Message and title of the commit:
    (cherry picked from commit ac80b8b61b122abe57a644cbfe3868f07c301914)


# B) Total Files Affected

In [6]:
total_files_affected = repo.git.show("--stat",fixing_commit).splitlines()
print("Files Afftected:")
total_files_affected = total_files_affected[6:]
for line in total_files_affected:
    print(line)

Files Afftected:
    Signed-off-by: Madhan Neethiraj <madhan@apache.org>
    (cherry picked from commit ac80b8b61b122abe57a644cbfe3868f07c301914)

 .../src/main/java/org/apache/atlas/web/util/Servlets.java   | 13 +------------
 .../apache/atlas/web/resources/EntityJerseyResourceIT.java  |  3 ---
 2 files changed, 1 insertion(+), 15 deletions(-)

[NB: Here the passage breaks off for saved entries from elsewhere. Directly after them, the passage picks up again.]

(* ===== verification/Settle.v ===== *)
(** * Command identity and settlement

    [outcome.rs]: the identity a command is recorded under, the configuration of outcomes, and how
    the result of a commit that carried an outcome is resolved when another commit won the race or
    the result is unknown. [transaction.rs]'s pending command and terminal rejections are here
    too, since the store uses them. *)

From S2P Require Import Prelude Types Outcome Repository Retry Program.

(** ** The identity of a command *)

(** crates/evt/src/outcome.rs:700-714 [DigestInput] *)
Record DigestInput := mkDigestInput {
  di_command_type : string;
  di_targets : list EntityId;
  di_payload : string;
  di_principal : string
}.

(** [targets.sort(); targets.dedup()]. *)
Definition sorted_targets (targets : list EntityId) : list EntityId :=
  dedup (sort_by string_leb targets).

(** crates/evt/src/outcome.rs:429-440 [RecordedIdentity::of] *)
Definition recorded_identity (input : DigestInput) : RecordedIdentity :=
  mkIdentity (di_command_type input) (sorted_targets (di_targets input))
    (if is_empty (di_principal input) then None else Some (di_principal input)).

(** crates/evt/src/outcome.rs:830-834 [CommandIdentity] *)
Record CommandIdentity := mkCommandIdentity {
  ci_command_type : string;
  ci_targets : list EntityId;
  ci_payload : string
}.

(** crates/evt/src/outcome.rs:900-907 [CommandIdentity::digest_input] *)
Definition digest_input (identity : CommandIdentity) (metadata : Metadata) : DigestInput :=
  mkDigestInput (ci_command_type identity) (ci_targets identity) (ci_payload identity)
    (principal metadata).

(** crates/evt/src/outcome.rs:935-941 [OutcomeConfig] *)
Record OutcomeConfig := mkOutcomeConfig {
  oc_digester : DigestInput → result string string;
  oc_recovery_wait : Z;
  oc_retry : RetryPolicy;
  oc_stale_fence_code : string;
  oc_stale_version_code : string
}.

(** crates/evt/src/outcome.rs:1050-1071 [OutcomeConfig::digest] *)
Definition config_digest (config : OutcomeConfig) (input : DigestInput) : Result string :=
  check? check_text "the command type" (di_command_type input);
  check? check_text "the principal" (di_principal input);
  let? digest :=
    map_err (λ err, InvalidArgument (Fmt "the command digester failed: {err}" [err]))
      (oc_digester config input) in
  if is_empty digest then
    Err (InvalidArgument (Fmt "the command digester returned an empty digest" []))
  else if contains_nul digest then
    Err (InvalidArgument (Fmt "the command digester returned a digest containing U+0000" []))
  else Ok digest.

(** crates/evt/src/outcome.rs:1004-1006 [OutcomeConfig::stale_fence] *)
Definition config_stale_fence (config : OutcomeConfig) (r : Rejection) : Rejection :=
  with_code r (oc_stale_fence_code config).

(** crates/evt/src/outcome.rs:1009-1011 [OutcomeConfig::stale_version] *)
Definition config_stale_version (config : OutcomeConfig) (stale : list StaleVersion) : Rejection :=
  with_code (stale_version stale) (oc_stale_version_code config).

(** crates/evt/src/transaction.rs:45-51 [PendingCommand] *)
Record PendingCommand := mkPending {
  pc_command_id : CommandId;
  pc_digest : string;
  pc_identity : RecordedIdentity;
  pc_metadata : Metadata
}.

(** crates/evt/src/transaction.rs:56-68 [PendingCommand::new] *)
Definition pending_new (config : OutcomeConfig) (command_id : CommandId) (input : DigestInput)
    (metadata : Metadata) : Result PendingCommand :=
  let? digest := config_digest config input in
  Ok (mkPending command_id digest (recorded_identity input) metadata).

(** crates/evt/src/transaction.rs:79-82 [PendingCommand::accepted] *)
Definition pending_accepted (pending : PendingCommand) : Outcome :=
  with_identity (outcome_accepted (pc_command_id pending) (pc_digest pending)) (pc_identity pending).

(** crates/evt/src/transaction.rs:85-88 [PendingCommand::rejected] *)
Definition pending_rejected (pending : PendingCommand) (rejection : Rejection) : Outcome :=
  with_identity (outcome_rejected (pc_command_id pending) (pc_digest pending) rejection)
    (pc_identity pending).

(** crates/evt/src/transaction.rs:93-107 [freeze_command] *)
Definition freeze_command (config : OutcomeConfig) (identity : CommandIdentity)
    (metadata : Metadata) : Result PendingCommand :=
  check? check_targets (ci_targets identity);
  let? command_id := require_command_id metadata in
  pending_new config command_id (digest_input identity metadata) metadata.

(** crates/evt/src/outcome.rs:635-648 [CommandOutcome] *)
Record CommandOutcome (E : Type) := mkCommandOutcome {
  co_outcome : Outcome;
  co_events : list SerializedEvent;
  co_typed_events : list E;
  co_replayed : bool
}.
Arguments mkCommandOutcome {E}.
Arguments co_outcome {E}.
Arguments co_events {E}.
Arguments co_typed_events {E}.
Arguments co_replayed {E}.

(** crates/evt/src/outcome.rs:651-662 [CommandOutcome::fresh] *)
Definition outcome_fresh {E} (outcome : Outcome) (events : list SerializedEvent)
    (typed_events : list E) : CommandOutcome E :=
  mkCommandOutcome outcome events typed_events false.

(** crates/evt/src/outcome.rs:664-671 [CommandOutcome::replay] *)
Definition outcome_replay {E} (outcome : Outcome) : CommandOutcome E :=
  mkCommandOutcome outcome [] [] true.

(** ** Settlement *)

(** crates/evt/src/outcome.rs:1292-1297 [Settled] *)
Inductive Settled :=
| Committed
| Replayed (outcome : Outcome).

(** crates/evt/src/outcome.rs:1301-1311 [Polled] *)
Inductive Polled :=
| Found (outcome : Outcome)
| Absent
| Unreadable (error : option Error)
| Corrupt (error : Error).

Definition POLL_FIRST : Z := 50 * NANOS_PER_MILLI.
Definition POLL_LAST : Z := NANOS_PER_SEC.

Section settle.
Context {Op : Type}.

(** crates/evt/src/outcome.rs:1451-1460 [pre_check] *)
Definition pre_check (command_id : CommandId) (digest : string)
  : Prog Op (Result (option Outcome)) :=
  await? stored := call (QOutcome command_id) in
  Ret match stored with
      | Some stored => let? stored := same_command stored digest in Ok (Some stored)
      | None => Ok None
      end.

(** crates/evt/src/outcome.rs:1406-1433 [poll_loop]

    With [poll_for_row]'s race against the deadline: a read or a sleep that the deadline cuts short
    ends the poll as [Unreadable(None)]. *)
Fixpoint poll_loop (fuel : nat) (command_id : CommandId) (window delay waited : Z)
  : Prog Op Polled :=
  match fuel with
  | O => OutOfFuel
  | S fuel =>
      await read := call (QReadPolled command_id) in
      match read with
      | None => Ret (Unreadable None)
      | Some (Ok (Some outcome)) => Ret (Found outcome)
      | Some (Err (InvalidRecord message)) => Ret (Corrupt (InvalidRecord message))
      | Some (Err err) => Ret (Unreadable (Some err))
      | Some (Ok None) =>
          if window <=? waited then Ret Absent
          else
            let step := Z.min delay (window - waited) in
            await expired := call (QSleepPolled step) in
            if expired : bool then Ret (Unreadable None)
            else poll_loop fuel command_id window (Z.min (delay * 2) POLL_LAST) (waited + step)
      end
  end.

(** crates/evt/src/outcome.rs:1384-1404 [poll_for_row]

    A round waits at least [POLL_FIRST], or up to the end of the window. *)
Definition poll_for_row (command_id : CommandId) (window : Z) : Prog Op Polled :=
  poll_loop (Z.to_nat (window / POLL_FIRST) + 2) command_id window POLL_FIRST 0.

(** crates/evt/src/outcome.rs:1548-1554 [may_have_lost_the_race] *)
Definition may_have_lost_the_race (error : Error) : bool :=
  match error with
  | Conflict _ _ | SequenceGap _ _ _ | FenceConflict _ _ _ => true
  | Transient (TransactionConflict _ _) => true
  | _ => false
  end.

(** The winner's row as a settlement. *)
Definition settle_stored (stored : Outcome) (digest : string) : Result Settled :=
  let? outcome := same_command stored digest in Ok (Replayed outcome).

(** crates/evt/src/outcome.rs:1472-1544 [settle]

    The text of an error in another's message is not modelled. *)
Definition settle (command_id : CommandId) (digest : string) (window : Z) (result : Result unit)
  : Prog Op (Result Settled) :=
  match result with
  | Ok tt => Ret (Ok Committed)
  | Err (OutcomeConflict id) =>
      await read := call (QReadBounded command_id window) in
      Ret match read with
          | Some (Ok (Some stored)) => settle_stored stored digest
          | Some (Ok None) => Err (OutcomeConflict id)
          | Some (Err err) => Err err
          | None => Err (Transient (BoxText "its outcome row could not be read in time"))
          end
  | Err (Indeterminate source) =>
      await polled := poll_for_row command_id window in
      Ret match polled with
          | Found stored => settle_stored stored digest
          | Corrupt err => Err err
          | Absent | Unreadable None => Err (AmbiguousWrite command_id source)
          | Unreadable (Some read) =>
              Err (AmbiguousWrite command_id (RecoveryReadFailed source read))
          end
  | Err conflict =>
      if may_have_lost_the_race conflict then
        await read := call (QReadBounded command_id window) in
        Ret match read with
            | Some (Ok (Some stored)) => settle_stored stored digest
            | Some (Err (InvalidRecord message)) => Err (InvalidRecord message)
            | _ => Err conflict
            end
      else Ret (Err conflict)
  end.

(** The outcome of a settled commit: fresh when it applied, the stored one otherwise. *)
Definition settled_outcome {E} (settled : Settled) (stored : Outcome)
    (committed : list SerializedEvent) (typed_events : list E) : CommandOutcome E :=
  match settled with
  | Committed => outcome_fresh stored committed typed_events
  | Replayed outcome => outcome_replay outcome
  end.

Context `{SerdeJson}.

(** crates/evt/src/transaction.rs:1259-1278 [persist_rejection] *)
Definition persist_rejection {E} (pending : PendingCommand) (recovery_wait : Z)
    (rejection : Rejection) : Prog Op (Result (CommandOutcome E)) :=
  match canonical_rejection rejection with
  | Err error => Ret (Err error)
  | Ok rejection =>
      let outcome := pending_rejected pending rejection in
      let commit := mkTransactionCommit [] [] [] [] (Some outcome) in
      match transaction_stored_outcome commit with
      | None => Panic
      | Some stored =>
          await result := call (QCommitTransaction commit) in
          let result := match result with Ok _ => Ok tt | Err error => Err error end in
          await? settled :=
            settle (pc_command_id pending) (pc_digest pending) recovery_wait result in
          Ret (Ok (settled_outcome settled stored [] []))
      end
  end.
End settle.
(* ===== verification/Mem.v ===== *)
(** * The in-memory repository

    [mem.rs]: the reference backend. Its handles share one store (streams, views, outcomes, the
    manifest and the rebuild fence); each handle keeps the marker it last validated. Every
    operation holds the locks it needs from start to end, so an operation is one step of the
    store. *)

From S2P Require Import Prelude Types Features Outcome Rebuild Wire Projection Repository.
From S2P Require Import RebuildBatch.

(** crates/evt/src/mem.rs:77-84 [Stream] *)
Record Stream := mkStream {
  st_events : gmap EventSequence SerializedEvent;
  st_snapshot : option SerializedSnapshot;
  st_head : EventSequence
}.

(** [Stream::default()]. *)
Definition Stream_default : Stream := mkStream ∅ None 0.

(** The fields every handle shares, each behind its own lock. *)
Record MemStore := mkMemStore {
  ms_streams : gmap EntityId Stream;
  ms_views : gmap (string * string) ViewRow;
  ms_outcomes : gmap CommandId Outcome;
  ms_manifest : option FeatureManifest;
  ms_rebuild : RebuildState
}.

(** crates/evt/src/mem.rs:42-60 [MemRepository]

    The clock is read where it is used: the operations that need it take the second it shows. *)
Record MemRepository := mkMemRepository {
  mr_store : MemStore;
  mr_validated : CachedMarker;
  mr_journaling : bool
}.
(* ===== verification/MemRead.v ===== *)
(** * Reading what was written

    The reads of the in-memory repository, on stores that satisfy the invariant: a tail read
    returns exactly the events above its bound, in order and without a gap; a commit is read back
    as it was written; compaction is invisible to a reader that starts from the snapshot. *)

From S2P Require Import Prelude Types Features Outcome Rebuild Wire Projection Repository.
From S2P Require Import Samples RebuildBatch Mem MemInvariant MemRefinement.

(** ** Lemmas *)

Lemma numbered_sorted first events :
  numbered first events →
  StronglySorted (λ a b : Z * SerializedEvent, Z.leb a.1 b.1 = true)
    (map (λ e, (ev_sequence e, e)) events).
Proof.
  revert first. induction events as [|e events IH]; intros first Hn; simpl; [constructor|].
  destruct Hn as [He Hn]. constructor; [by eapply IH|]. apply Forall_forall.
  intros p (e' & -> & Hin)%list_elem_of_fmap. simpl.
  destruct (numbered_elem _ _ _ Hn Hin) as [Hr _]. lia.
Qed.

Lemma numbered_NoDup first events : numbered first events → NoDup events.
Proof.
  intros Hn. apply NoDup_alt. intros i j e Hi Hj.
  pose proof (numbered_lookup _ _ _ _ Hn Hi). pose proof (numbered_lookup _ _ _ _ Hn Hj). lia.
Qed.

(** A listing of an ordered map above a bound is the numbered list that holds its entries. *)
Lemma range_numbered (m : gmap Z SerializedEvent) after events :
  numbered (after + 1) events →
  (∀ k e, after < k → m !! k = Some e ↔ events !! Z.to_nat (k - after - 1) = Some e) →
  map snd (List.filter (λ e : Z * SerializedEvent, after <? e.1) (btree_entries Z.leb m)) = events.
Proof.
  intros Hn Hm.
  assert (List.filter (λ e : Z * SerializedEvent, after <? e.1) (btree_entries Z.leb m)
    = map (λ e, (ev_sequence e, e)) events) as ->.
  2: { rewrite map_map. simpl. apply map_id. }
  assert (∀ k e, (k, e) ∈ List.filter (λ e : Z * SerializedEvent, after <? e.1) (btree_entries Z.leb m)
    ↔ (k, e) ∈ map (λ e, (ev_sequence e, e)) events) as Helem.
  { intros k e. rewrite elem_of_list_filter, elem_of_btree_entries. simpl. split.
    - intros [Hk Hlt]. apply Hm in Hk; [|lia]. apply list_elem_of_fmap. exists e.
      pose proof (numbered_lookup _ _ _ _ Hn Hk). split; [f_equal; lia|].
      by eapply list_elem_of_lookup_2.
    - intros (e' & Heq & Hin)%list_elem_of_fmap. injection Heq as -> ->.
      destruct (numbered_elem _ _ _ Hn Hin) as [Hr Hl]. split; [|lia]. apply Hm; [lia|].
      by replace (ev_sequence e' - after - 1) with (ev_sequence e' - (after + 1)) by lia. }
  apply (StronglySorted_Permutation_eq (λ a b : Z * SerializedEvent, Z.leb a.1 b.1 = true)).
  - intros [k1 e1] [k2 e2] H1 H2 Hle1 Hle2. simpl in *. assert (k1 = k2) as -> by lia.
    apply elem_of_list_filter in H1 as [H1 _]. apply elem_of_list_filter in H2 as [H2 _].
    apply elem_of_btree_entries in H1, H2. congruence.
  - apply StronglySorted_filter, events_sorted.
  - by eapply numbered_sorted.
  - apply NoDup_Permutation.
    + eapply NoDup_fmap_1 with (f := fst). apply NoDup_map_filter, btree_entries_NoDup.
    + apply (NoDup_fmap_1 snd).
      change (NoDup (map snd (map (λ e, (ev_sequence e, e)) events))).
      rewrite map_map. simpl. rewrite map_id. by eapply numbered_NoDup.
    + by intros [k e].
Qed.

(** Two ordered maps that agree above a bound are listed alike above it. *)
Lemma range_ext (m1 m2 : gmap Z SerializedEvent) after :
  (∀ k, after < k → m1 !! k = m2 !! k) →
  List.filter (λ e : Z * SerializedEvent, after <? e.1) (btree_entries Z.leb m1) =
  List.filter (λ e : Z * SerializedEvent, after <? e.1) (btree_entries Z.leb m2).
Proof.
  intros Hm. apply (StronglySorted_Permutation_eq (λ a b : Z * SerializedEvent, Z.leb a.1 b.1 = true)).
  - intros [k1 e1] [k2 e2] H1 H2 Hle1 Hle2. simpl in *. assert (k1 = k2) as -> by lia.
    apply elem_of_list_filter in H1 as [H1 _]. apply elem_of_list_filter in H2 as [H2 _].
    apply elem_of_btree_entries in H1, H2. congruence.
  - apply StronglySorted_filter, events_sorted.
  - apply StronglySorted_filter, events_sorted.
  - apply NoDup_Permutation.
    + eapply NoDup_fmap_1 with (f := fst). apply NoDup_map_filter, btree_entries_NoDup.
    + eapply NoDup_fmap_1 with (f := fst). apply NoDup_map_filter, btree_entries_NoDup.
    + intros [k e]. rewrite !elem_of_list_filter, !elem_of_btree_entries. simpl.
      split; intros [Hl Hlt]; (split; [|done]); specialize (Hm k); rewrite <-Hl;
        [symmetry|]; apply Hm; lia.
Qed.

(** The consecutive entries of a map, as a list. *)
Lemma entries_list (m : gmap Z SerializedEvent) (n : nat) base :
  (∀ k, base < k ≤ base + Z.of_nat n → ∃ e, m !! k = Some e ∧ ev_sequence e = k) →
  ∃ events, numbered (base + 1) events ∧ length events = n ∧
    ∀ k, base < k ≤ base + Z.of_nat n → m !! k = events !! Z.to_nat (k - base - 1).
Proof.
  revert base. induction n as [|n IH]; intros base Hm.
  { exists []. split; [done|]. split; [done|]. lia. }
  destruct (Hm (base + 1)) as (e & He & Hs); [lia|].
  destruct (IH (base + 1)) as (events & Hn & Hlen & Hlook); [intros k Hk; apply Hm; lia|].
  exists (e :: events). split; [done|]. split; [simpl; lia|]. intros k Hk.
  destruct (decide (k = base + 1)) as [->|Hne].
  - replace (Z.to_nat (base + 1 - base - 1)) with 0%nat by lia. done.
  - rewrite Hlook by lia.
    by replace (Z.to_nat (k - base - 1)) with (S (Z.to_nat (k - (base + 1) - 1))) by lia.
Qed.
(** A read above any sequence is a tail of the log. *)
Lemma read_is_tail a s id after :
  refines a s → store_ok s → is_tail (log_of a id) after (mem_events_after s id after).
Proof.
  intros Hr Hok. rewrite mem_events_after_stream.
  pose proof (stream_at_ok _ id Hok) as Hst. pose proof (rf_head _ _ Hr id) as Hhead.
  pose proof (rf_event _ _ Hr id) as Hev. fold (log_of a id) in Hhead, Hev.
  revert Hst Hhead Hev. generalize (stream_at (ms_streams s) id). intros st Hst Hhead Hev.
  assert (∀ n base, 0 ≤ base → after ≤ base → Z.of_nat n = Z.max 0 (st_head st - base) →
    ∃ k, base ≤ k ∧ map snd (List.filter (λ e : Z * SerializedEvent, base <? e.1)
      (btree_entries Z.leb (st_events st))) = drop (Z.to_nat k) (log_of a id)) as Hall.
  { induction n as [|n IH]; intros base H0 Hb Hn.
    - exists (Z.max base (llen (log_of a id))). split; [lia|].
      rewrite drop_ge by (unfold llen; lia).
      destruct (List.filter _ _) as [|[k e] l] eqn:Hf; [done|]. exfalso.
      assert ((k, e) ∈ (k, e) :: l) as Hin by apply list_elem_of_here. rewrite <-Hf in Hin.
      apply elem_of_list_filter in Hin as [Hin Hlt]. apply elem_of_btree_entries in Hin.
      apply (so_event _ _ Hst) in Hin as [Hrange _]. simpl in Hlt. lia.
    - destruct (st_events st !! (base + 1)) as [e|] eqn:He.
      + exists base. split; [done|].
        destruct (entries_list (st_events st) (Z.to_nat (st_head st - base)) base)
          as (events & Hnum & Hlen & Hlook).
        { intros k Hk. destruct (so_suffix _ _ Hst (base + 1) k) as [x Hx]; [by exists e|lia|].
          exists x. split; [done|]. by apply (so_event _ _ Hst) in Hx as (_ & ? & _). }
        rewrite (range_numbered (st_events st) base events Hnum).
        * apply list_eq. intros i. rewrite lookup_drop.
          destruct (decide (i < length events)%nat) as [Hi|Hi].
          -- specialize (Hlook (base + 1 + Z.of_nat i) ltac:(lia)).
             replace (Z.to_nat (base + 1 + Z.of_nat i - base - 1)) with i in Hlook by lia.
             destruct (so_suffix _ _ Hst (base + 1) (base + 1 + Z.of_nat i)) as [x Hx];
               [by exists e|lia|].
             pose proof (Hev _ _ Hx) as Hlog. rewrite <-Hlook, Hx.
             by replace (Z.to_nat base + i)%nat with (Z.to_nat (base + 1 + Z.of_nat i - 1)) by lia.
          -- rewrite !lookup_ge_None_2; [done|unfold llen in *; lia|lia].
        * intros k x Hk. destruct (decide (k ≤ st_head st)) as [Hle|Hgt].
          -- by rewrite Hlook by lia.
          -- split; intros Hx.
             ++ apply (so_event _ _ Hst) in Hx as [? _]. lia.
             ++ apply lookup_lt_Some in Hx. lia.
      + rewrite (filter_skip _ _ He). destruct (IH (base + 1)) as (k & Hk & Heq); [lia..|].
        exists k. split; [lia|done]. }
  destruct (decide (0 ≤ after)) as [H0|H0].
  - destruct (Hall (Z.to_nat (Z.max 0 (st_head st - after))) after) as (k & Hk & Heq); [lia..|].
    exists k. split; [done|]. split; [lia|done].
  - destruct (Hall (Z.to_nat (Z.max 0 (st_head st - 0))) 0) as (k & Hk & Heq); [lia..|].
    exists k. split; [lia|]. split; [done|]. rewrite <-Heq. f_equal. apply filter_ext_in.
    intros [j e] Hin%list_elem_of_In. apply elem_of_btree_entries in Hin.
    apply (so_event _ _ Hst) in Hin as [Hrange _]. simpl. lia.
Qed.

(** ** Commits *)

Section commits.
Context `{SerdeJson}.

(** A write that fails leaves every stream and every outcome. *)
Definition untouched (s s' : MemStore) : Prop :=
  ms_streams s' = ms_streams s ∧ ms_outcomes s' = ms_outcomes s.

Lemma mem_write_result {X} (streams : list (Commit X)) fences views outcome retention r r' res :
  mem_write streams fences views outcome retention r = (r', res) →
  (∃ error, res = Err error ∧ untouched (mr_store r) (mr_store r')) ∨
  (res = Ok tt ∧ ∃ m, written (set_manifest (mr_store r) m) streams fences views outcome (mr_store r')).
Proof.
  unfold mem_write. destruct (check_manifest r) as [[m v]|e].
  - destruct (write_locked _ _ _ _ _ _) as [s'|e] eqn:Hw; intros [= <- <-].
    + right. split; [done|]. exists m. by apply write_locked_ok in Hw as [Hw _].
    + left. exists e. by split.
  - intros [= <- <-]. left. exists e. by split.
Qed.

Lemma mem_commit_result c r r' res :
  mem_commit c r = (r', res) →
  (∃ error, res = Err error ∧ untouched (mr_store r) (mr_store r')) ∨
  (res = Ok tt ∧ cm_events c = [] ∧ cm_outcome c = None ∧ r' = r) ∨
  (res = Ok tt ∧ commit_ok c ∧
     ∃ m, written (set_manifest (mr_store r) m) [c] [] (cm_views c) (stored_outcome c) (mr_store r')).
Proof.
  unfold mem_commit, guarded.
  destruct (result_bind _ _) as [[]|e] eqn:Hv; [|intros [= <- <-]; left; by exists e].
  apply check_bind_ok in Hv as [Hv Hr]. apply check_not_reserved_ok in Hr.
  destruct (nil_b (cm_events c) && _) eqn:Hn.
  - intros [= <- <-]. right. left. apply andb_prop in Hn as [Hn1 Hn2].
    split; [done|]. by destruct (cm_events c), (cm_outcome c).
  - destruct (result_bind _ _) as [[]|e] in |- *; [|intros [= <- <-]; left; by exists e].
    intros [He|[Hok Hm]]%mem_write_result; [by left|]. right. right.
    split; [done|]. split; [by apply validate_commit_ok|done].
Qed.

(** The abstract log stays numbered from one. *)
Lemma abs_step_numbered a a' :
  abs_step a a' → (∀ id, numbered 1 (log_of a id)) → ∀ id, numbered 1 (log_of a' id).
Proof.
  intros Hs Hnum id. destruct Hs as [|a batches outcome Hnd Hall _]; [done|].
  unfold log_of, ab_log. cbn [ab_commits]. rewrite log_after_append. fold (ab_log a).
  destruct (append_all_lookup batches (ab_log a) id Hnd) as [(es & Hin & ->)|[_ ->]]; [|apply Hnum].
  rewrite Forall_forall in Hall. destruct (Hall _ Hin) as [Hes _]. simpl in Hes.
  apply numbered_app. split; [apply Hnum|]. by rewrite Z.add_comm.
Qed.

Lemma abs_after_le {X} a s (streams : list (Commit X)) fences views outcome s' :
  refines a s → store_ok s → Forall commit_ok streams → NoDup (map cm_entity_id streams) →
  written s streams fences views outcome s' →
  abs_le a (abs_after a streams outcome) ∧ refines (abs_after a streams outcome) s' ∧ store_ok s' ∧
  ((∀ id, numbered 1 (log_of a id)) → ∀ id, numbered 1 (log_of (abs_after a streams outcome) id)).
Proof.
  intros Hr Hok Hc Hnd Hw. split; [|split; [|split]].
  - apply abs_step_le. by eapply written_abs_step.
  - by eapply written_refines.
  - by eapply written_ok.
  - apply abs_step_numbered. by eapply written_abs_step.
Qed.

# C) Total Directories Affected

In [7]:
total_directories_affected = repo.git.show("--dirstat",fixing_commit).splitlines()
total_directories_affected = total_directories_affected[6:]
print("Directories Affected:")
for lines in total_directories_affected:
    print(lines)

Directories Affected:
    Signed-off-by: Madhan Neethiraj <madhan@apache.org>
    (cherry picked from commit ac80b8b61b122abe57a644cbfe3868f07c301914)

  69.3% webapp/src/main/java/org/apache/atlas/web/util/
  30.6% webapp/src/test/java/org/apache/atlas/web/resources/


# D) Total lines of code (including comments and blank lines) Deleted

In [8]:
lines_del_inc_comm = repo.git.show("--shortstat",fixing_commit).splitlines()
lines_del_inc_comm.reverse()
lines_del_inc_comm = lines_del_inc_comm[0].split(',')
lines_del_inc_comm = lines_del_inc_comm[2].split(" ")
print("Total lines of code deleted(including comments and blank lines): "+lines_del_inc_comm[1])

Total lines of code deleted(including comments and blank lines): 15


# E) Total lines of code (including comments and blank lines) Added

In [9]:
lines_add_inc_comm = repo.git.show("--shortstat",fixing_commit).splitlines()
lines_add_inc_comm.reverse()
lines_add_inc_comm = lines_add_inc_comm[0].split(',')
lines_add_inc_comm = lines_add_inc_comm[1].split(" ")
print("Total lines of code Added(including comments and blank lines): "+lines_add_inc_comm[1])

Total lines of code Added(including comments and blank lines): 1


# F) Total lines of code (excluding comments and blank lines) Deleted

In [10]:
lines_del_exc_comm = repo.git.show("-U0","--pretty=""",fixing_commit).splitlines()
lines_added = []
tot = 0
for line in lines_del_exc_comm:
    if re.search("^\-",line):
        l = line.split(" ")
        if(len(l)>1):
            if(len(l[0]) == 1):
                if(l[1][:1] != '*' or l[1][:1] != '/'):
                    tot += 1
print("Total line of code(excluding comments and blank lines) Deleted:" + str(tot))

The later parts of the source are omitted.